Abstract

Background Self-care is a strategy for providing out-of-hospital care and promoting patients’ independence. However, evidence suggests that some healthcare professionals practise with paternalistic attitudes that are fundamentally opposed to self-care.Aim To explore the attitudes, beliefs and behaviours of community nurses towards patient self-care and identify the barriers to self-care.Method This study used Q methodology combined with naturally occurring focus groups. A concourse of 25 Q-statements was developed based on the literature and a ‘Q-table’ was created on which participants rank the Q-statements, known as a Q-sort. A total of 29 community nurses participated in four focus groups. Each focus group created a Q-sort, and these were combined into one Q-sort table for analysis.Findings From the Q-sort data and the focus group discussions, it was identified that patient safety concerns often mean that community nurses restrict self-care to those they believe will comply with a prescribed care regimen. It was also found that some nurses adopt a biomedical model of care that does not address patients’ psychological and social needs, and which inhibits their self-care.
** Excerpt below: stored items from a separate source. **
(* ===== verification/Steady.v ===== *)
(** * Drawing that cannot fail

    On a correct surface the drawing routines never panic and leave the surface
    correct, wherever they draw: coordinates wrap at 32 bits and what lies outside
    is clipped.  [steady] says that of a piece of drawing code; the windows'
    [render] routines are put together from steady pieces. *)
From stdpp Require Import list_numbers.
From S2P Require Import Prelude Bytes Font Gfx Draw PixelBuffer Canvas Line Diagonal.

Section steady.
Context {T : Type} {surf : Surface T} {spec : SurfaceSpec T}.
Definition steady {A} (m : ST T A) : Prop := forall s, ok s -> wp m (fun _ s' => ok s') s.
Lemma steady_ret {A} (a : A) : steady (mret a).
Proof. by intros s Hs. Qed.
Lemma steady_bind {A B} (m : ST T A) (k : A -> ST T B) : steady m -> (forall a, steady (k a)) -> steady (m ≫= k).
Proof. intros Hm Hk s Hs. apply wp_bind. eapply wp_conseq; [by apply Hm|]. intros a s' Hs'. by apply Hk. Qed.
Lemma steady_get {A} (k : T -> ST T A) : (forall s, ok s -> steady (k s)) -> steady (s ← get_st; k s).
Proof. intros Hk s Hs. by apply (Hk s). Qed.
Lemma steady_for_in {X} (l : list X) body : (forall x, x ∈ l -> steady (body x)) -> steady (for_in l body).
Proof.
  intros Hb. induction l as [|x l IH]; [apply steady_ret|]. cbn [for_in]. apply steady_bind; [apply Hb; left|].
  intros _. apply IH. intros y Hy. apply Hb. by right.
Qed.
Lemma steady_for_break {X} (l : list X) body : (forall x, x ∈ l -> steady (body x)) -> steady (for_break l body).
Proof.
  intros Hb. induction l as [|x l IH]; [apply steady_ret|]. cbn [for_break]. apply steady_bind; [apply Hb; left|].
  intros [|]; [apply steady_ret|]. apply IH. intros y Hy. apply Hb. by right.
Qed.
Lemma steady_draws m f : (forall W H, H < 2 ^ 32 -> draws W H m f) -> steady m.
Proof.
  intros Hd s Hs. destruct (surface_dims s Hs) as [_ Hh]. eapply wp_conseq; [by apply (Hd (width s) (height s) (proj2 Hh) s)|].
  by intros _ s' [? _].
Qed.
Lemma steady_put x y c : in_u 32 x -> in_u 32 y -> steady (put_pixel x y c).
Proof. intros. eapply steady_draws. intros. by apply put_pixel_spec. Qed.
Lemma steady_rect x y w h c : in_u 32 x -> in_u 32 y -> steady (fill_rect x y w h c).
Proof. intros. eapply steady_draws. intros. by apply draws_fill_rect. Qed.
Lemma steady_rounded x y w h r c : in_u 32 y -> in_u 32 h -> steady (fill_rounded_rect x y w h r c).
Proof. intros. eapply steady_draws. intros. by apply draws_fill_rounded_rect. Qed.
Lemma steady_rounded_gradient x y w h r c d : in_u 32 y -> in_u 32 h -> steady (fill_rounded_rect_gradient_v x y w h r c d).
Proof. intros. eapply steady_draws. intros. by apply draws_fill_rounded_rect_gradient_v. Qed.
Lemma steady_diagonal x0 y0 x1 y1 c : 0 <= x0 < 2 ^ 28 -> 0 <= y0 < 2 ^ 28 -> 0 <= x1 < 2 ^ 28 -> 0 <= y1 < 2 ^ 28 ->
  steady (draw_diagonal x0 y0 x1 y1 c).
Proof. intros. eapply steady_draws. intros. by apply draws_diagonal. Qed.
Lemma steady_char fscale x y ch fg bg : steady (draw_char fscale x y ch fg bg).
Proof.
  unfold draw_char. cbv zeta. apply steady_for_in. intros [row bits] _. apply steady_for_in. intros col _.
  assert (forall v, in_u 32 (u32 v)) as Hu by (intros; apply wrap_bound; lia).
  destruct (fscale =? 1), (is_set bits _), bg; try apply steady_ret; (apply steady_put || apply steady_rect); apply Hu.
Qed.
Lemma steady_string fscale x y text fg bg : steady (draw_string fscale x y text fg bg).
Proof.
  revert x. induction text as [|ch text IH]; intros x; [apply steady_ret|]. cbn [draw_string].
  apply steady_bind; [apply steady_char|]. intros _. apply IH.
Qed.
End steady.
(** On a window's own pixels: what a steady routine leaves, and nothing but the
    pixels changes. *)
Lemma canvas_steady {T} {PB : PixelBuffer T} {A} (s : T) (m : ST T A) :
  steady (surf := canvas_surface) (spec := canvas_spec s) m -> pix_ok s s ->
  exists a s', m s = Ret a s' /\ pix_ok s s'.
Proof. intros Hm Hs. by apply wp_elim, Hm. Qed.

Lemma wrapped_in_u v : in_u 32 (u32 v).
Proof. apply wrap_bound. lia. Qed.
(** Splits drawing code into its primitives; what is left are the coordinates. *)
Ltac steady_step :=
  match goal with
  | |- steady (mret _) => apply steady_ret
  | |- steady (draw_string _ _ _ _ _ _) => apply steady_string
  | |- steady (draw_char _ _ _ _ _ _) => apply steady_char
  | |- steady (fill_rect _ _ _ _ _) => apply steady_rect
  | |- steady (fill_rounded_rect _ _ _ _ _ _) => apply steady_rounded
  | |- steady (fill_rounded_rect_gradient_v _ _ _ _ _ _ _) => apply steady_rounded_gradient
  | |- steady (draw_diagonal _ _ _ _ _) => apply steady_diagonal
  | |- steady (for_in _ _) => apply steady_for_in; intros
  | |- steady (for_break _ _) => apply steady_for_break; intros
  | |- steady (if ?b then _ else _) => destruct b eqn:?
  | |- steady (match ?p with pair _ _ => _ end) => destruct p eqn:?
  | |- steady (s ← get_st; _) => apply steady_get; intros
  | |- steady (_ ≫= _) => apply steady_bind; [|intros]
  | |- in_u 32 (u32 _) => apply wrapped_in_u
  end.
Ltac steady := repeat (cbv iota zeta; steady_step).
Another finding was that older people often view the role of the nurse as a ‘caregiver’, which is reinforced by the lack of focus on self-care in the aim and function of the community nursing service.Conclusion For self-care to be successful, the author suggests that paternalistic safety concerns should be relaxed in favour of patient autonomy. Community nurses should also ensure that they adopt a biopsychosocial model of care to meet patients’ holistic needs. A focus on self-care must be integral to the function and purpose of community nursing services to drive forward a change in culture.